▶ Provided records
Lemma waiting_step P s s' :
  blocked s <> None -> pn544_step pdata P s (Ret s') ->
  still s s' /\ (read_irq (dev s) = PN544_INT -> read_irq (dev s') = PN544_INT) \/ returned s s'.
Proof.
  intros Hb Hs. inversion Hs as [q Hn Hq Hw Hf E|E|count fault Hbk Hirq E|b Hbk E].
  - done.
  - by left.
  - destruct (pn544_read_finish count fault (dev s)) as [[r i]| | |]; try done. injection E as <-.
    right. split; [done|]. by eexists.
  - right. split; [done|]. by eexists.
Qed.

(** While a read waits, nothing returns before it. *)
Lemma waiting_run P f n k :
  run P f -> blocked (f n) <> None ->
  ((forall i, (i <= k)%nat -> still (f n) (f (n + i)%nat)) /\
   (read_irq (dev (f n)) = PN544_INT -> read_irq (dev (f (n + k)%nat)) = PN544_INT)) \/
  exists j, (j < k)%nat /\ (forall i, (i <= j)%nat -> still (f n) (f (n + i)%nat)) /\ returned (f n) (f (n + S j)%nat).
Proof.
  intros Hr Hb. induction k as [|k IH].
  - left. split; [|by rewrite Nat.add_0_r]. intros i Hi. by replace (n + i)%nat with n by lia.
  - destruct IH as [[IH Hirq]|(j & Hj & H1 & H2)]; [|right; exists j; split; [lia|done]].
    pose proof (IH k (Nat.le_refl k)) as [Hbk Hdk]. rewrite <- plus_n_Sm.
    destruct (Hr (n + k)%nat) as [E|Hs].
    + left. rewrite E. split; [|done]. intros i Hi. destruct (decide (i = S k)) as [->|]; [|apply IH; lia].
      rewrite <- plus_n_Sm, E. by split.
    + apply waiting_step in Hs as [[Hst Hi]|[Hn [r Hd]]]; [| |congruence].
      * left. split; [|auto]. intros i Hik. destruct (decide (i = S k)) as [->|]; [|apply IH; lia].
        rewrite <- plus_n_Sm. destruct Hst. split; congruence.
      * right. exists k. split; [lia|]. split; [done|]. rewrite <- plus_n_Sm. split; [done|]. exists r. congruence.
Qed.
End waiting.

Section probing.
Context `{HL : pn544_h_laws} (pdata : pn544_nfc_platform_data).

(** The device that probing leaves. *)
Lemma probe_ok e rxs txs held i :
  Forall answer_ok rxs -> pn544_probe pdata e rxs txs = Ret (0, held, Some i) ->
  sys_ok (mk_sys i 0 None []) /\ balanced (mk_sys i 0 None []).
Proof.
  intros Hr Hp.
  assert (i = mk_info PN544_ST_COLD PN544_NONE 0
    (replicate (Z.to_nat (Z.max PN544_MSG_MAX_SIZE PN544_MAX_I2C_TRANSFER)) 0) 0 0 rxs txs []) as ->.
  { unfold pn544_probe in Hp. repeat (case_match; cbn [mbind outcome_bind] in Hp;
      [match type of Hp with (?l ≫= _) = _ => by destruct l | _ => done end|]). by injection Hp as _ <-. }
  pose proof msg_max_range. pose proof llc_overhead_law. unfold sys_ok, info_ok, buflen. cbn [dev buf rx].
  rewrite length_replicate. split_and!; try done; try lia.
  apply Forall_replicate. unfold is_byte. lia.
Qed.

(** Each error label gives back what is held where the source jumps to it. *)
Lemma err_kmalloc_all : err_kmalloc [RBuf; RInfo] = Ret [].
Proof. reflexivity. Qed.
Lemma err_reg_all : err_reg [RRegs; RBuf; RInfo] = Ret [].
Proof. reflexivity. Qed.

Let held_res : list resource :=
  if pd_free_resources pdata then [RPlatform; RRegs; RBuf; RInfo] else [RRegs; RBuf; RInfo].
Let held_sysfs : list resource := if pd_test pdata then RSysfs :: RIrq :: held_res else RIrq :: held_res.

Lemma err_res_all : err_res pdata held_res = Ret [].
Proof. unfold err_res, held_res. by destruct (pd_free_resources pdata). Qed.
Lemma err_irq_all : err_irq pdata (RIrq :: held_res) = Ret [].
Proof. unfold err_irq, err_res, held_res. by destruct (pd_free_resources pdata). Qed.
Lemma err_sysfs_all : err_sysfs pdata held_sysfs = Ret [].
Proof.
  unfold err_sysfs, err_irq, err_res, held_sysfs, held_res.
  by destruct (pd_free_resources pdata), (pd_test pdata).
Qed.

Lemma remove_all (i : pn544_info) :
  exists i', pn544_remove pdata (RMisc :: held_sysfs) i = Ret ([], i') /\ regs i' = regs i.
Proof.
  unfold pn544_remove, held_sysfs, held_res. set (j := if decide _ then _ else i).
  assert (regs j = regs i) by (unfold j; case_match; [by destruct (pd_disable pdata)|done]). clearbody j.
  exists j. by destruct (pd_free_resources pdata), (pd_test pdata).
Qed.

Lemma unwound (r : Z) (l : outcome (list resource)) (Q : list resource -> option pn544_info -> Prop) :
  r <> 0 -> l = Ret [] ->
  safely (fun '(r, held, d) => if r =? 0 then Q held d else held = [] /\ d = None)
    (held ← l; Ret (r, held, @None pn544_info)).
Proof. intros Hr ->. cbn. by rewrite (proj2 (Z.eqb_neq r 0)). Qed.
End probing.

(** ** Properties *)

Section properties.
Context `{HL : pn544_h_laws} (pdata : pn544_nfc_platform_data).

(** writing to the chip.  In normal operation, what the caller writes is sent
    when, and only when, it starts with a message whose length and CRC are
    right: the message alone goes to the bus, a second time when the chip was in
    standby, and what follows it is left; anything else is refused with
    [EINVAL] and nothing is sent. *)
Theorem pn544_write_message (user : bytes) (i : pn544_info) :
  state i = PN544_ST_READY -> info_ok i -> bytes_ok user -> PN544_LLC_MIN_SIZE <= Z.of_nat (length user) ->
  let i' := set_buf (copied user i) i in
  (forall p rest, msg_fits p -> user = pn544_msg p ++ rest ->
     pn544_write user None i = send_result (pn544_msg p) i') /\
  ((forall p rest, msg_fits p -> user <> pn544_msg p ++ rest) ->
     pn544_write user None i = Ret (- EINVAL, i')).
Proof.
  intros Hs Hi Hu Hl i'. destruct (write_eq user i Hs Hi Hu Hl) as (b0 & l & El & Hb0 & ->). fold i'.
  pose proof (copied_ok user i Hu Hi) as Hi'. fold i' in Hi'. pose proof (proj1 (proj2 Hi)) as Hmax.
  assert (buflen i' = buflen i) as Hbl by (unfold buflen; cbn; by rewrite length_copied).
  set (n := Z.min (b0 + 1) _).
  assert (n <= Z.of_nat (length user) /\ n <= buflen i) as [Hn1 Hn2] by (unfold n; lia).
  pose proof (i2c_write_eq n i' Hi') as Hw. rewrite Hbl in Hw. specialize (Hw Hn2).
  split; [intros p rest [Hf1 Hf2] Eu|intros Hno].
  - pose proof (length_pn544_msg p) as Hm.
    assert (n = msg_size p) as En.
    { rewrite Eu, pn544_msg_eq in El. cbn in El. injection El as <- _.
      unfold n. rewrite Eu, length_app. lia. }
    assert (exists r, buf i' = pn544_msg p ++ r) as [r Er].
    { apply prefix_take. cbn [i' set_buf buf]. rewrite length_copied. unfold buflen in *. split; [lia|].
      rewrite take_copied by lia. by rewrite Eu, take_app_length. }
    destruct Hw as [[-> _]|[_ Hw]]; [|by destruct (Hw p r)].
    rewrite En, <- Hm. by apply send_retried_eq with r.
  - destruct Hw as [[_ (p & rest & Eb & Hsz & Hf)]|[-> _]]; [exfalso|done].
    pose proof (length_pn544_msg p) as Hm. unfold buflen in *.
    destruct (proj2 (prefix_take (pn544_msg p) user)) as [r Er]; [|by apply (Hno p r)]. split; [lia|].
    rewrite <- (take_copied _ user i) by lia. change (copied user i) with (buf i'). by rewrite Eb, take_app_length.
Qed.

▶ What you are asked to do
One number makes up the answer: the number of lines among the entries that include the word "chip".

▶ Response area
2